На пляж шли огромной толпой и шумели так, что, наверно, перебудили всех дачников. По пути Нина успела забежать за Ваней. Он еще спал, но клятвенно пообещал ей присоединиться к ним чуть позже. Когда Нина сказала об этом Тусе, подруга, как Нине показалось, выдохнула с облегчением.
– Даня работает? – спросила Нина, когда они расстелили пледы.
– Да, – ответила Туся, снимая платье и оставаясь в простом черном слитном купальнике. – Представляешь, папа определил его на стройку. Помогает рабочим, таскает там все… Рабочий день начинается в восемь, а Даня встает в полшестого, чтобы на электричку успеть. Даня! В полшестого!
Нина улыбнулась. Она очень гордилась другом.
– Так, ну что! – рядом с ними опустился Филя в одних плавках. Он был худощавый, но жилистый. – Партию в «дурака»?

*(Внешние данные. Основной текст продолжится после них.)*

(** Lines 135-141: the state in which the loop is entered, or the
    exception of [init_weights]. *)
Definition startup : outcome (loop_state D) :=
  match init_weights ar lm WINDOW_SIZE with
  | Ok ws =>
      Ok {| frequency := getFrequency env; weights := ws; spinner := 0;
            results := []; os := {| queries := 0; sleeps := 0 |};
            iteration := 0;
            out := [EPrintBanner; EPrintInitializing] |}
  | Throw what => Throw what
  end.

(** [n] passes through the loop body. *)
Fixpoint iterations (n : nat) (s : loop_state D) : option (loop_state D) :=
  match n with
  | O => Some s
  | S n' =>
      match loop_body s with
      | Some s' => iterations n' s'
      | None => None
      end
  end.

(** The states the loop can be in at the top of an iteration. *)
Inductive reachable : loop_state D -> Prop :=
| reach_start : forall s, startup = Ok s -> reachable s
| reach_step : forall s s', reachable s -> loop_body s = Some s' -> reachable s'.

(** What holds at the top of every iteration. *)
Definition loop_invariant (s : loop_state D) : Prop :=
  length (weights s) = 11%nat /\
  (length (results s) <= 11)%nat /\
  sleeps (os s) = (5 * iteration s)%nat /\
  forall window result spin,
    In (EPrintResult window result spin) (out s) ->
    length window = 11%nat /\
    getResult ar window (frequency s) (weights s) = Some result.

(** *** The loop, one thread step at a time *)

Definition at_pc (p : pcs) (m : machine D) (s : loop_state D) : machine D :=
  {| pc := p; g_bRunning := g_bRunning m; locals := s |}.

Definition empty_locals : loop_state D :=
  {| frequency := 0; weights := []; spinner := 0; results := [];
     os := {| queries := 0; sleeps := 0 |}; iteration := 0; out := [] |}.

(** The program before [tiimt_main] runs; [g_bRunning] is initialised to
    [true]. *)
Definition boot : machine D :=
  {| pc := PStart; g_bRunning := true; locals := empty_locals |}.

(** Line 165: the notice printed after the loop. *)
Definition print_exit (s : loop_state D) : loop_state D :=
  {| frequency := frequency s; weights := weights s; spinner := spinner s;
     results := results s; os := os s; iteration := iteration s;
     out := out s ++ [EPrintExit] |}.

(** The state in which the loop is entered. *)
Definition start_state : loop_state D :=
  match startup with
  | Ok s => s
  | Throw _ => empty_locals
  end.

(** One step of the thread of [tiimt_main]. *)
Definition step (m : machine D) : machine D :=
  let s := locals m in
  match pc m with
  | PStart =>
      match startup with
      | Ok s0 => at_pc PHead m s0
      | Throw what => at_pc (PThrown what) m s
      end
  | PHead => if g_bRunning m then at_pc PPriority m s else at_pc PExit m s
  | PPriority => at_pc PTrim m (set_priority s)
  | PTrim => at_pc (PMeasureBeg 0 (repeat 0 5)) m (with_results s (trim (results s)) (os s))
  | PMeasureBeg i delay =>
      let (timeBeg, os1) := getTimerValue env (os s) in
      at_pc (PMeasureSleep i delay timeBeg) m (with_results s (results s) os1)
  | PMeasureSleep i delay timeBeg =>
      at_pc (PMeasureEnd i delay timeBeg) m (with_results s (results s) (Sleep1 (os s)))
  | PMeasureEnd i delay timeBeg =>
      let (timeEnd, os3) := getTimerValue env (os s) in
      let delay' := vec_set i (to_int64 (timeEnd - timeBeg)) delay in
      if (S i <? length delay')%nat
      then at_pc (PMeasureBeg (S i) delay') m (with_results s (results s) os3)
      else at_pc (PSort delay') m (with_results s (results s) os3)
  | PSort delay =>
      at_pc PShow m (with_results s (results s ++ [sort_and_pick delay]) (os s))
  | PShow =>
      match show s with
      | Some s' => at_pc PHead m s'
      | None => at_pc PUndefined m s
      end
  | PExit => at_pc (PReturned EXIT_SUCCESS) m (print_exit s)
  | PReturned _ | PThrown _ | PUndefined => m
  end.

(** [n] thread steps. *)
Fixpoint steps (n : nat) (m : machine D) : machine D :=
  match n with
  | O => m
  | S n' => steps n' (step m)
  end.

(** The run in which the console control handler fires once, after the
    thread has made [t] steps, and the thread then makes [fuel] more. *)
Definition run_with_signal (t fuel : nat) : machine D :=
  steps fuel (ctrl_handler (steps t boot)).

(** [tiimt_main] as a whole, in the run in which the loop head reads
    [g_bRunning] as [true] [n] times and then as [false]: the value
    returned with the final state, or the exception that leaves the
    function; [None] when an iteration reads past the weights. *)
Definition tiimt_main (n : nat) : option (outcome (Z * loop_state D)) :=
  match startup with
  | Ok s0 =>
      match iterations n s0 with
      | Some s => Some (Ok (EXIT_SUCCESS, print_exit s))
      | None => None
      end
  | Throw what => Some (Throw what)
  end.

(** [main]: the value of [ret] it returns, when [tiimt_main] returned. *)
Definition main_exit_code (m : machine D) : option Z :=
  match pc m with
  | PReturned code => Some code
  | _ => None
  end.

End Loop.

(** ** The two interpretations of [double] *)

(** IEEE-754 binary64, rounding to nearest even.  The conversion of an
    [int64_t] rounds the integer to the nearest [double]. *)
Definition b64_of_int (z : Z) : PrimFloat.float :=
  FloatOps.SF2Prim (SpecFloat.binary_normalize 53 1024 z 0 false).

Definition b64 : Arith PrimFloat.float := {|
  d_of_int := b64_of_int;
  d_add := PrimFloat.add;
  d_sub := PrimFloat.sub;
  d_mul := PrimFloat.mul;
  d_div := PrimFloat.div;
  d_neg := PrimFloat.opp
|}.

(** The binary64 weights 0.25 and 0.75. *)
Definition example_weights_b64 : list PrimFloat.float :=
  [d_div b64 (d_of_int b64 1) (d_of_int b64 4);
   d_div b64 (d_of_int b64 3) (d_of_int b64 4)].

(** The real numbers: every operation exact. *)
Definition real : Arith R := {|
  d_of_int := IZR;
  d_add := Rplus;
  d_sub := Rminus;
  d_mul := Rmult;
  d_div := Rdiv;
  d_neg := Ropp
|}.

(** [static const double PI = 3.1415926535897932384626433832795028842;] *)
Definition PI_literal : R := 3.1415926535897932384626433832795028842%R.

Definition real_libm : Libm R := {|
  d_sqrt := sqrt;
  d_exp := exp;
  d_pow2 := fun x => (x * x)%R;
  d_PI := PI_literal
|}.

(** The Gaussian of the specification at offset [x] from the centre:
    [exp(-x^2 / (2 sigma^2))]. *)
Definition gaussian (sigma : R) (x : Z) : R :=
  exp (- (IZR x * IZR x) / (2 * (sigma * sigma))).

(** [c1] and [totalWeight] of [init_weights] over the reals. *)
Definition real_c1 (n : Z) : R :=
  (1 / (sigma_of real n * sqrt (2 * PI_literal)))%R.

Definition real_total (n : Z) : R :=
  fold_left Rplus (raw_weights real real_libm n) 0%R.

(** ** Further definitions used by the statements below *)

(** A host without a usable high-resolution counter: every query fails. *)
Definition dead_clock : Env :=
  {| qpc := fun _ => None; qpf := None; realtime_ok := fun _ => false |}.

(** The sample of iteration [j] of the loop: the five deltas of the clock
    queries [10 j .. 10 j + 9], sorted, the middle one. *)
Definition sample_at (env : Env) (j : nat) : Z :=
  sort_and_pick (raw_deltas env (10 * j)).

(** The value the first loop of [init_weights] computes for the signed
    offset [x] from the middle index, before normalisation. *)
Definition unscaled_weight {D : Type} (ar : Arith D) (lm : Libm D) (filterSize : Z) (x : Z) : D :=
  let sigma := sigma_of ar filterSize in
  d_mul ar
    (d_div ar (d_of_int ar 1)
       (d_mul ar sigma (d_sqrt lm (d_mul ar (d_of_int ar 2) (d_PI lm)))))
    (d_exp lm
       (d_neg ar
          (d_div ar (d_pow2 lm (d_of_int ar x))
             (d_mul ar (d_of_int ar 2) (d_pow2 lm sigma))))).

(** The spinner characters of the result lines printed, in order. *)
Fixpoint printed_spins {D : Type} (o : list (event D)) : list ascii :=
  match o with
  | [] => []
  | EPrintResult _ _ c :: o' => c :: printed_spins o'
  | _ :: o' => printed_spins o'
  end.

(** The priority classes requested, in order. *)
Fixpoint priority_requests {D : Type} (o : list (event D)) : list priority_class :=
  match o with
  | [] => []
  | ESetPriority c :: o' => c :: priority_requests o'
  | _ :: o' => priority_requests o'
  end.

(** The run in which the handler fires before thread step [i] whenever
    [fires i] holds, any number of times; [n] thread steps from step
    index [i]. *)
Fixpoint run_schedule {D : Type} (ar : Arith D) (lm : Libm D) (env : Env)
    (fires : nat -> bool) (n : nat) (i : nat) (m : machine D) : machine D :=
  match n with
  | O => m
  | S n' =>
      run_schedule ar lm env fires n' (S i)
        (step ar lm env (if fires i then ctrl_handler m else m))
  end.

Нина в этот день много смеялась, подпрыгивала на месте от радости, обыгрывая в шестой раз всех в карты, плавала до синих губ и грелась на солнце. Но бывали моменты, когда, лежа на животе, она с тоской пропускала песок сквозь пальцы и думала о Никите. Как это так чудно устроено сердце: берет и начинает биться чаще при мыслях о совсем другом человеке, хотя еще месяц назад клятвенно убеждало мозг, что уже выбрало объект своей любви?
Задорный девчачий визг заставил Нину поднять голову и посмотреть на только что пришедшую компанию молодежи. Их тоже было много. Человек десять или около того. Тоже шумные. Но сегодня Нину не раздражал шум, слишком хорошо она себя чувствовала в компании друзей.
– Пойдем еще окунемся? – голос прозвучал рядом с ее ухом. Филя сидел на корточках около нее. Пальцы его ног тонули в песке.
«Да что же это… Как лампочку выключили…» – подумала Нина, заглядывая в его глаза.
Потом она кивнула и обратилась к Тусе:
– Ты как, с нами?
Туся махнула рукой и лениво перевернулась на спину. Остальные, игравшие в карты, тоже отказались.
Нине все еще было неловко оставаться с Филей наедине. Пусть она уже почти убедилась, что влюбленность ее подошла к концу, но иссякшие чувства не отменяли того, что Филя – симпатичный молодой человек, который прямо сейчас видит ее полуголой…
Нина зашла в прохладную речную воду, и по коже привычно побежали мурашки.
– Надо быстрее нырять! – сказал Филя и тут же бросился к середине речки.
Нина не успела зайти далеко. Ее окликнул знакомый голос.
– Никита? – она не сумела сдержать улыбку. – Привет…
Никита остановился около нее. Загорелый, светловолосый, высокий. Все тело его дышало здоровьем и молодостью. Он собирался ей что-то сказать, она видела! Видимо, ситуация с фотографией как-то сгладилась за прошедшую ночь, и он решил вновь объясниться, как вдруг Филя сзади крикнул:
– Нина! Ныряй скорее!
Нина увидела по лицу Никиты, что он узнал его. Узнал парня с фотографии.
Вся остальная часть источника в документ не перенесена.